Rewriting puts your brain in overdrive, creating stronger memory cues for later. Ever heard about the Dual Coding Theory?
So when I read a killer article, I don’t copy the “best tips.” Instead, I jot down what I think the writer got dead right and what they missed, all in my own words.
Next time you come across a nugget of wisdom, rewrite it. Digest it and spit it back out in a way that makes sense to you.
This isn’t just note-taking; it’s note-making.
The secret behind micro-notes
Are your notes a complete mess and disorganized?
One day you write a 4,000-word note, and another just 4 words? That’s because you don’t have standards.
Instead of leaving each note to randomness, it’s time to start creating micro-notes.

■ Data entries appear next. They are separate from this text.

(* ===== verification/Blocks.v ===== *)
(** * Bytes of a disk block

    Lemmas on the byte-level accessors of Kern.v ([splice], [slice] and the
    little-endian reads and writes) that the log header, the on-disk inodes
    and the directory entries share. *)

From Stdlib Require Import ZArith Lia.
From S2P Require Import Prelude Kern.

Lemma splice_length off new data :
  0 <= off -> off + Z.of_nat (length new) <= Z.of_nat (length data) -> length (splice off new data) = length data.
Proof. intros H1 H2. unfold splice. rewrite !length_app, length_take, length_drop. lia. Qed.

Lemma slice_length off n data :
  0 <= off -> 0 <= n -> off + n <= Z.of_nat (length data) -> length (slice off n data) = Z.to_nat n.
Proof. intros H1 H2 H3. unfold slice. rewrite length_take, length_drop. lia. Qed.

Lemma splice_lookup off new data i :
  0 <= off -> off + Z.of_nat (length new) <= Z.of_nat (length data) ->
  splice off new data !! i =
  if decide (Z.to_nat off <= i < Z.to_nat off + length new)%nat then new !! (i - Z.to_nat off)%nat else data !! i.
Proof.
  intros H1 H2. unfold splice. assert (length (take (Z.to_nat off) data) = Z.to_nat off) as E by (rewrite length_take; lia).
  destruct (decide (i < Z.to_nat off)%nat) as [Hi|Hi].
  - rewrite decide_False, lookup_app_l, lookup_take_lt by lia. done.
  - rewrite lookup_app_r, E by lia. destruct (decide _) as [Hd|Hd].
    + by rewrite lookup_app_l by lia.
    + rewrite lookup_app_r, lookup_drop by lia. f_equal. lia.
Qed.

Lemma slice_lookup off n data i :
  slice off n data !! i = if decide (i < Z.to_nat n)%nat then data !! (Z.to_nat off + i)%nat else None.
Proof.
  unfold slice. destruct (decide _).
  - by rewrite lookup_take_lt, lookup_drop by lia.
  - by rewrite lookup_take_ge by lia.
Qed.

(** Reading back what was written, and what was not touched. *)
Lemma slice_splice_eq off n new data :
  0 <= off -> off + n <= Z.of_nat (length data) -> Z.of_nat (length new) = n ->
  slice off n (splice off new data) = new.
Proof.
  intros H1 H2 <-. apply list_eq. intros i. rewrite slice_lookup. destruct (decide _) as [Hd|Hd].
  - rewrite splice_lookup, decide_True by lia. f_equal. lia.
  - symmetry. apply lookup_ge_None. lia.
Qed.

Lemma slice_splice_ne off n off' new data :
  0 <= off -> 0 <= off' -> off' + Z.of_nat (length new) <= Z.of_nat (length data) ->
  off + n <= off' \/ off' + Z.of_nat (length new) <= off ->
  slice off n (splice off' new data) = slice off n data.
Proof.
  intros H1 H2 H3 H4. apply list_eq. intros i. rewrite !slice_lookup. destruct (decide _) as [Hd|Hd]; [|done].
  rewrite splice_lookup, decide_False by lia. done.
Qed.

(** Writing back what is there changes nothing. *)
Lemma splice_slice off n data :
  0 <= off -> 0 <= n -> off + n <= Z.of_nat (length data) -> splice off (slice off n data) data = data.
Proof.
  intros H1 H2 H3. apply list_eq. intros i. pose proof (slice_length off n data H1 H2 H3) as E.
  rewrite splice_lookup by lia. destruct (decide _) as [Hd|Hd]; [|done].
  rewrite slice_lookup, decide_True by lia. f_equal. lia.
Qed.

Lemma wr_u32_length data off v :
  0 <= off -> off + 4 <= Z.of_nat (length data) -> length (wr_u32 data off v) = length data.
Proof. intros H1 H2. apply splice_length; [done|]. rewrite le_bytes_length. lia. Qed.

Lemma rd_wr_u32_eq data off v :
  0 <= off -> off + 4 <= Z.of_nat (length data) -> 0 <= v < 2 ^ 32 -> rd_u32 (wr_u32 data off v) off = v.
Proof.
  intros H1 H2 H3. unfold rd_u32, wr_u32. rewrite slice_splice_eq by (rewrite ?le_bytes_length; lia).
  apply le_val_bytes. cbn. lia.
Qed.

Lemma rd_wr_u32_ne data off off' v :
  0 <= off -> 0 <= off' -> off' + 4 <= Z.of_nat (length data) -> off + 4 <= off' \/ off' + 4 <= off ->
  rd_u32 (wr_u32 data off' v) off = rd_u32 data off.
Proof.
  intros H1 H2 H3 H4. unfold rd_u32, wr_u32. rewrite slice_splice_ne; [done|done|done|..]; rewrite le_bytes_length; lia.
Qed.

The concept is simple. Use one note for one idea.
No rambling paragraphs or mixed-up bullet points. Imagine each note as a single Lego block. Simple, sure, but infinitely combinable.

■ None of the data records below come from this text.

(** The buffer is forgotten and the chain freed. *)
Definition uninfo_v (v : virtio) : virtio := v <| vq_info ::= alter (fun f => f <| in_b := None |>) 0%nat |>.
Definition unchain_v (v : virtio) : virtio :=
  v <| vq_desc ::= fun l => alter (fun _ => desc0) 2%nat (alter (fun _ => desc0) 1%nat (alter (fun _ => desc0) 0%nat l)) |>
    <| vq_free := replicate 8 1 |>.

Lemma free_desc_spec p n t k i :
  calm p t -> 0 <= i < NUM -> vq_free (vd k) !! Z.to_nat i = Some 0 ->
  free_desc i n (MkK t k) = Ret tt (MkK t (set_vd (fun v => v <| vq_desc ::= alter (fun _ => desc0) (Z.to_nat i) |>
    <| vq_free ::= <[Z.to_nat i := 1]> |>) k)).
Proof.
  intros Hc Hi Hf. unfold free_desc. destruct (Z.geb_spec i NUM); [lia|].
  unfold is_free. rewrite getv_bind, Hf. change (negb (default 0 (Some 0) =? 0)) with false. cbn iota.
  unfold modd, set_free. rewrite !modv_bind. by rewrite (wakeup_quiet p) by done.
Qed.

Lemma free_chain_spec p n t k d0 d1 d2 :
  calm p t -> (2 < n)%nat -> vq_free (vd k) = [0; 0; 0; 1; 1; 1; 1; 1] ->
  vq_desc (vd k) !! 0%nat = Some d0 -> vq_desc (vd k) !! 1%nat = Some d1 -> vq_desc (vd k) !! 2%nat = Some d2 ->
  Z.land (d_flags d0) VRING_DESC_F_NEXT <> 0 -> d_next d0 = 1 ->
  Z.land (d_flags d1) VRING_DESC_F_NEXT <> 0 -> d_next d1 = 2 ->
  Z.land (d_flags d2) VRING_DESC_F_NEXT = 0 ->
  free_chain 0 n (MkK t k) = Ret tt (MkK t (set_vd unchain_v k)).
Proof.
  intros Hc Hn Hf H0 H1 H2 F0 N0 F1 N1 F2.
  assert (forall k' i d, vq_desc (vd k') !! Z.to_nat i = Some d -> 0 <= i < NUM -> vq_free (vd k') !! Z.to_nat i = Some 0 ->
    free_chain_body i n (MkK t k') = Ret (if negb (Z.land (d_flags d) VRING_DESC_F_NEXT =? 0) then inl (d_next d) else inr tt)
      (MkK t (set_vd (fun v => v <| vq_desc ::= alter (fun _ => desc0) (Z.to_nat i) |> <| vq_free ::= <[Z.to_nat i := 1]> |>) k'))) as Hbody.
  { intros k' i d Hd Hi Hfr. unfold free_chain_body, getd. rewrite getv_bind, Hd. change (default desc0 (Some d)) with d.
    rewrite (bind_ret _ _ _ _ _ _ (free_desc_spec p n t k' i Hc Hi Hfr)). by destruct (negb _). }
  destruct k, vd as [de av ai us ui fr ux inf ops]. cbn in Hf, H0, H1, H2. subst fr.
  unfold free_chain, mloop. assert (exists m, n = S (S (S m))) as [m E] by (exists (n - 3)%nat; lia). rewrite E at 1. clear E.
  match goal with |- mwhile _ _ _ _ (MkK t ?k') = _ => pose proof (Hbody k' 0 d0 H0 ltac:(done) eq_refl) as B end. rewrite (proj2 (Z.eqb_neq _ _) F0), N0 in B. cbn [negb] in B.
  rewrite (mwhile_inl _ _ _ _ _ _ _ B). clear B. match goal with |- mwhile _ _ _ _ (MkK t ?k') = _ => set (k1 := k') end.
  assert (vq_desc (Kern.vd k1) !! 1%nat = Some d1) as H1' by (change (alter (fun _ => desc0) 0%nat de !! 1%nat = Some d1); by rewrite list_lookup_alter_ne).
  pose proof (Hbody k1 1 d1 H1' ltac:(done) eq_refl) as B. rewrite (proj2 (Z.eqb_neq _ _) F1), N1 in B. cbn [negb] in B.
  rewrite (mwhile_inl _ _ _ _ _ _ _ B). clear B. match goal with |- mwhile _ _ _ _ (MkK t ?k') = _ => set (k2 := k') end.
  assert (vq_desc (Kern.vd k2) !! 2%nat = Some d2) as H2' by (change (alter (fun _ => desc0) 1%nat (alter (fun _ => desc0) 0%nat de) !! 2%nat = Some d2); by rewrite !list_lookup_alter_ne).
  pose proof (Hbody k2 2 d2 H2' ltac:(done) eq_refl) as B. rewrite F2 in B. cbn [negb Z.eqb] in B.
  by rewrite (mwhile_inr _ _ _ _ _ _ _ B).
Qed.

Definition taken (k : kern) : kern := set_vd (fun v => v <| vq_free := [0; 0; 0; 1; 1; 1; 1; 1] |>) k.

Lemma submit_desc b (write : bool) sector v :
  length (vq_desc v) = 8%nat ->
  let l := vq_desc (submit_v b write sector v) in
  l !! 0%nat = Some (MkDesc (DmaReq 0) 16 VRING_DESC_F_NEXT 1) /\
  l !! 1%nat = Some (MkDesc (DmaData b) BSIZE (Z.lor (if write then 0 else VRING_DESC_F_WRITE) VRING_DESC_F_NEXT) 2) /\
  l !! 2%nat = Some (MkDesc (DmaStatus 0) 1 VRING_DESC_F_WRITE 0).
Proof.
  destruct v as [de av ai us ui fr ux inf ops]. unfold submit_v. cbn. intros H.
  do 3 (destruct de as [|? de]; [done|]). done.
Qed.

You want to write a killer article?
Just stack these bad boys in the right order. For instance, this very section started as a micro-note titled “The Power of Micro-notes.”

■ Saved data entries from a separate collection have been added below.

(* ===== verification/Bio.v ===== *)
(** * The buffer cache: [kernel/bio.c]

    Buffers are indices [0 .. NBUF-1] of [bufs]; index [NBUF] is
    [bcache.head]. *)

From Stdlib Require Import ZArith Lia.
From S2P Require Import Prelude Riscv KString Thread Proc Sleeplock Kern Virtio.

Definition nbuf : nat := Z.to_nat NBUF.

Definition binit_body (i : Z) : KK () :=
  let b := Z.to_nat i in
  h ← getb nbuf;
  modb b (fun x => x <| b_next := b_next h |>) ;;
  modb b (fun x => x <| b_prev := nbuf |>) ;;
  initsleeplock (SLBuf b) ;;
  modb (b_next h) (fun x => x <| b_prev := b |>) ;;
  modb nbuf (fun x => x <| b_next := b |>).

Definition binit : KK () :=
  initlock LkBcache ;;
  modb nbuf (fun x => x <| b_prev := nbuf |>) ;;
  modb nbuf (fun x => x <| b_next := nbuf |>) ;;
  meach nbuf 0 binit_body.

(** The first loop of [bget]: is the block cached? *)
Definition bget_find (dev blockno : Z) (b : nat) : KK (nat + option nat) :=
  if (b =? nbuf)%nat then mret (inr None) else
  x ← getb b;
  if (b_dev x =? dev) && (b_blockno x =? blockno) then
    modb b (fun x => x <| b_refcnt := u32 (b_refcnt x + 1) |>) ;;
    release LkBcache ;;
    acquiresleep (SLBuf b) ;;
    mret (inr (Some b))
  else mret (inl (b_next x)).

(** The second loop: recycle the least recently used unused buffer. *)
Definition bget_recycle (dev blockno : Z) (b : nat) : KK (nat + option nat) :=
  if (b =? nbuf)%nat then mret (inr None) else
  x ← getb b;
  if b_refcnt x =? 0 then
    modb b (fun x => x <| b_dev := dev |> <| b_blockno := blockno |> <| b_valid := 0 |> <| b_refcnt := 1 |>) ;;
    release LkBcache ;;
    acquiresleep (SLBuf b) ;;
    mret (inr (Some b))
  else mret (inl (b_prev x)).

Definition bget (dev blockno : Z) : KK nat :=
  acquire LkBcache ;;
  h ← getb nbuf;
  r ← mloop (bget_find dev blockno) (b_next h);
  match r with
  | Some b => mret b
  | None =>
      h ← getb nbuf;
      r ← mloop (bget_recycle dev blockno) (b_prev h);
      match r with
      | Some b => mret b
      | None => panic "bget: no buffers"
      end
  end.

Definition bread (dev blockno : Z) : KK nat :=
  b ← bget dev blockno;
  x ← getb b;
  mwhen (b_valid x =? 0)
    (virtio_disk_rw b false ;;
     modb b (fun x => x <| b_valid := 1 |>)) ;;
  mret b.

Definition bwrite (b : nat) : KK () :=
  h ← holdingsleep (SLBuf b);
  if negb h then panic "bwrite" else
  virtio_disk_rw b true.

(** Unlinking a buffer and relinking it at the front. *)
Definition bmove (b : nat) : KK () :=
  x ← getb b;
  modb (b_next x) (fun y => y <| b_prev := b_prev x |>) ;;
  x ← getb b;
  modb (b_prev x) (fun y => y <| b_next := b_next x |>) ;;
  h ← getb nbuf;
  modb b (fun y => y <| b_next := b_next h |>) ;;
  modb b (fun y => y <| b_prev := nbuf |>) ;;
  h ← getb nbuf;
  modb (b_next h) (fun y => y <| b_prev := b |>) ;;
  modb nbuf (fun y => y <| b_next := b |>).

Definition brelse (b : nat) : KK () :=
  h ← holdingsleep (SLBuf b);
  if negb h then panic "brelse" else
  releasesleep (SLBuf b) ;;
  acquire LkBcache ;;
  modb b (fun x => x <| b_refcnt := u32 (b_refcnt x - 1) |>) ;;
  x ← getb b;
  mwhen (b_refcnt x =? 0) (bmove b) ;;
  release LkBcache.

Definition bpin (b : nat) : KK () :=
  acquire LkBcache ;;
  modb b (fun x => x <| b_refcnt := u32 (b_refcnt x + 1) |>) ;;
  release LkBcache.

Definition bunpin (b : nat) : KK () :=
  acquire LkBcache ;;
  modb b (fun x => x <| b_refcnt := u32 (b_refcnt x - 1) |>) ;;
  release LkBcache.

Here’s what you do: The next piece of content you consume, break it down into individual ideas and jot each one down as a separate note. Those notes will then help you think sharper, be clearer in your content, and create content faster.
Welcome to the era of modular thinking.
Organizing Your Notes for Ferrari-Fast Retrieval
Tags and folders are note-taking stone age.
I tried to find the perfect classification system for years and failed miserably. Messy notes. Never revisited. Information hoarder. Ouch.
Then, I heard about links.
The concept is simple: instead of coming up with tags and folders all the time, all you do is add a link to relevant notes that’s already in your system. Then, when it comes time to find related notes, all you have to do is follow the links.
Boom.
Links are a silent game-changer in how to organize your notes. It allows your notes to organize themselves.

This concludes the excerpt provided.